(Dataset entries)
--------------------

(** The constructor writes values of the written fields' types, so storage
    within the declared ranges stays within them. *)
Lemma ctor_in_range (mem : AppResponse) :
  AppResponse_in_range mem -> AppResponse_in_range (AppResponse_ctor mem).
Proof.
  unfold AppResponse_in_range.
  change (aux (AppResponse_ctor mem)) with 0.
  change (bodyAlreadyRead (AppResponse_ctor mem)) with 0.
  change (httpMajor (AppResponse_ctor mem)) with (httpMajor mem).
  change (httpMinor (AppResponse_ctor mem)) with (httpMinor mem).
  change (httpState (AppResponse_ctor mem)) with (httpState mem).
  change (bodyType (AppResponse_ctor mem)) with (bodyType mem).
  change (statusCode (AppResponse_ctor mem)) with (statusCode mem).
  lia.
Qed.

(** C9: after the constructor, [bodyAlreadyRead == 0],
    [parserState.headerParser == NULL], the whole [aux] union is zero (so
    [contentLength == 0], [endChunkReached] and [endReached] are false and
    [parseError == 0]), [headers] was built with initial size 16 and
    [secureHeaders] with initial size 0; [httpState] and [bodyType] are not
    assigned, they are as [mem] supplies them. *)
Theorem ctor_postconditions (bo : ByteOrder) (mem : AppResponse) :
  let r := AppResponse_ctor mem in
  bodyAlreadyRead r = 0 /\
  parserState r = headerParser NULL /\
  aux r = 0 /\
  contentLength r = 0 /\
  endChunkReached bo r = Some false /\
  endReached bo r = Some false /\
  parseError bo r = 0 /\
  headers r = HeaderTable_ctor 16 /\ ht_initialSize (headers r) = 16 /\
  secureHeaders r = HeaderTable_ctor 0 /\ ht_initialSize (secureHeaders r) = 0 /\
  httpState r = httpState mem /\
  bodyType r = bodyType mem.
Proof.
  cbv zeta. unfold endChunkReached, endReached, parseError, contentLength.
  assert (Haux : aux (AppResponse_ctor mem) = 0) by reflexivity.
  rewrite Haux, !bytes_at_0_zero. repeat split.
Qed.

(** ** [SpawnException] annotations *)

Lemma assign_all_cons (k v : string) (l : list (string * string))
    (dst : gmap string string) :
  assign_all ((k, v) :: l) dst = assign_all l (<[k := v]> dst).
Proof. reflexivity. Qed.

(** Visiting entries with distinct keys assigns each key its value and
    touches no other key, in whatever order the entries come. *)
Lemma assign_all_lookup (l : list (string * string)) :
  forall (dst : gmap string string) (k : string),
  NoDup l.*1 ->
  assign_all l dst !! k =
    match (list_to_map l : gmap string string) !! k with
    | Some v => Some v
    | None => dst !! k
    end.
Proof.
  induction l as [|[k0 v0] l IH]; intros dst k Hnd.
  - reflexivity.
  - rewrite assign_all_cons. cbn [fmap list_fmap fst] in Hnd.
    apply NoDup_cons in Hnd as [Hfresh Hnd].
    rewrite IH by exact Hnd. cbn [list_to_map foldr uncurry].
    destruct (decide (k0 = k)) as [-> | Hne].
    + rewrite !lookup_insert_eq.
      now rewrite (not_elem_of_list_to_map_1 (M := gmap string) l k Hfresh).
    + now rewrite !lookup_insert_ne by exact Hne.
Qed.

Lemma assign_all_map_lookup (m dst : gmap string string) (k : string) :
  assign_all (map_to_list m) dst !! k =
    match m !! k with
    | Some v => Some v
    | None => dst !! k
    end.
Proof.
  rewrite assign_all_lookup by apply NoDup_fst_map_to_list.
  now rewrite list_to_map_to_list.
Qed.

(** The loop computes the union that prefers the argument's entries; any
    enumeration of the argument gives the same map, the ascending key order
    of [std::map] included. *)
Lemma assign_all_union (l : list (string * string)) (m dst : gmap string string) :
  NoDup l.*1 -> list_to_map l = m -> assign_all l dst = m ∪ dst.
Proof.
  intros Hnd <-. apply map_eq. intros k.
  rewrite assign_all_lookup by exact Hnd. rewrite lookup_union.
  destruct (list_to_map l !! k), (dst !! k); reflexivity.
Qed.

Lemma get_lookup (name : string) (e : SpawnException) :
  get name e = default "" (annotations e !! name).
Proof. unfold get. now destruct (annotations e !! name). Qed.

(** C10: [get(name)] returns the stored value of a present annotation and
    the empty string for an absent one; [operator[]] returns what [get]
    returns; after [addAnnotations(m)] every key of [m] carries [m]'s value,
    whatever was stored under it before, and every other key is as it was. *)
Theorem annotations_get_add (e : SpawnException) (name : string) :
  (forall v, annotations e !! name = Some v -> get name e = v) /\
  (annotations e !! name = None -> get name e = "") /\
  operator_subscript name e = get name e /\
  (forall m : gmap string string,
     (forall v, m !! name = Some v ->
        annotations (addAnnotations m e) !! name = Some v /\
        get name (addAnnotations m e) = v) /\
     (m !! name = None ->
        annotations (addAnnotations m e) !! name = annotations e !! name /\
        get name (addAnnotations m e) = get name e)).
Proof.
  split; [|split; [|split]].
  - intros v Hv. unfold get. now rewrite Hv.
  - intros Hv. unfold get. now rewrite Hv.
  - reflexivity.
  - intros m.
    assert (Hl : annotations (addAnnotations m e) !! name =
                 match m !! name with
                 | Some v => Some v
                 | None => annotations e !! name
                 end) by apply assign_all_map_lookup.
    split.
    + intros v Hv. rewrite Hv in Hl. rewrite get_lookup, Hl. now split.
    + intros Hv. rewrite Hv in Hl. rewrite !get_lookup, Hl. now split.
Qed.

Lemma annotations_get_add_witness :
  get "ulimits" (addAnnotations (<["ulimits" := "core=0"]> ∅) sample_exception) = "core=0" /\
  get "envvars" (addAnnotations (<["ulimits" := "core=0"]> ∅) sample_exception) = "PATH=/bin" /\
  get "missing" sample_exception = "".
Proof.
  split; [|split].
  - destruct (annotations_get_add sample_exception "ulimits") as (_ & _ & _ & H).
    destruct (H (<["ulimits" := "core=0"]> ∅)) as [Hin _].
    exact (proj2 (Hin "core=0" eq_refl)).
  - destruct (annotations_get_add sample_exception "envvars") as (_ & _ & _ & H).
    destruct (H (<["ulimits" := "core=0"]> ∅)) as [_ Hout].
    exact (eq_trans (proj2 (Hout eq_refl)) eq_refl).
  - destruct (annotations_get_add sample_exception "missing") as (_ & Hnone & _).
    exact (Hnone eq_refl).
Defined.

(** * Further properties *)

Example system_exception_what :
  SystemException.what (SystemException.ctor sample_strerror "Something happened" 9)
  = "Something happened: Bad file descriptor (errno=9)".
Proof. reflexivity. Qed.

Example system_exception_negative :
  SystemException.sys (SystemException.ctor sample_strerror "x" (-1))
  = "Unknown error (errno=-1)".
Proof. reflexivity. Qed.

(** ** [AppResponse]: the queries together *)

Lemma is_BodyType_dec (v : Z) : {is_BodyType v} + {~ is_BodyType v}.
Proof. apply (In_dec Z.eq_dec). Qed.

Lemma is_HttpState_dec (v : Z) : {is_HttpState v} + {~ is_HttpState v}.
Proof. apply (In_dec Z.eq_dec). Qed.

(** X1: over the whole range of the [bodyType] field, enumerator or not,
    [hasBody()] is false for the values 0 and 1 and true from 2 on; so it is
    false exactly for [RBT_NO_BODY] and [RBT_UPGRADE]. *)
Theorem hasBody_range (r : AppResponse) :
  0 <= bodyType r < 2^4 ->
  eval hasBody r = Some (bodyType r >=? 2) /\
  (eval hasBody r = Some false <->
     bodyType r = RBT_NO_BODY \/ bodyType r = RBT_UPGRADE).
Proof.
  intros Hr. unfold hasBody. rewrite eval_bind_gets.
  assert (H : bodyType r = 0 \/ bodyType r = 1 \/ bodyType r = 2 \/
              bodyType r = 3 \/ bodyType r = 4 \/ bodyType r = 5 \/
              bodyType r = 6 \/ bodyType r = 7 \/ bodyType r = 8 \/
              bodyType r = 9 \/ bodyType r = 10 \/ bodyType r = 11 \/
              bodyType r = 12 \/ bodyType r = 13 \/ bodyType r = 14 \/
              bodyType r = 15) by lia.
  unfold RBT_NO_BODY, RBT_UPGRADE.
  repeat (destruct H as [-> | H]); try rewrite H; cbn;
    (split; [reflexivity | split; [try discriminate; auto | intros [? | ?]; try discriminate; reflexivity]]).
Qed.

Lemma hasBody_range_witness :
  eval hasBody (sample 0) = Some (bodyType (sample 0) >=? 2).
Proof.
  assert (Hr : 0 <= bodyType (sample 0) < 2^4)
    by (change (bodyType (sample 0)) with 2; lia).
  exact (proj1 (hasBody_range (sample 0) Hr)).
Defined.



Lemma read_bool_none (byte : Z) : read_bool byte = None <-> byte <> 0 /\ byte <> 1.
Proof.
  unfold read_bool.
  destruct (Z.eqb_spec byte 0), (Z.eqb_spec byte 1); split;
    try discriminate; try tauto; intros [? ?]; congruence.
Qed.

--------------------

## Task description
In the data above, start at the line that has "now rewrite list_to_map_to_list.", stop after the line that has "(annotations e !! name = None", and print every line in between exactly as it stands.

## Reply
  now rewrite list_to_map_to_list.
Qed.

(** The loop computes the union that prefers the argument's entries; any
    enumeration of the argument gives the same map, the ascending key order
    of [std::map] included. *)
Lemma assign_all_union (l : list (string * string)) (m dst : gmap string string) :
  NoDup l.*1 -> list_to_map l = m -> assign_all l dst = m ∪ dst.
Proof.
  intros Hnd <-. apply map_eq. intros k.
  rewrite assign_all_lookup by exact Hnd. rewrite lookup_union.
  destruct (list_to_map l !! k), (dst !! k); reflexivity.
Qed.

Lemma get_lookup (name : string) (e : SpawnException) :
  get name e = default "" (annotations e !! name).
Proof. unfold get. now destruct (annotations e !! name). Qed.

(** C10: [get(name)] returns the stored value of a present annotation and
    the empty string for an absent one; [operator[]] returns what [get]
    returns; after [addAnnotations(m)] every key of [m] carries [m]'s value,
    whatever was stored under it before, and every other key is as it was. *)
Theorem annotations_get_add (e : SpawnException) (name : string) :
  (forall v, annotations e !! name = Some v -> get name e = v) /\
  (annotations e !! name = None -> get name e = "") /\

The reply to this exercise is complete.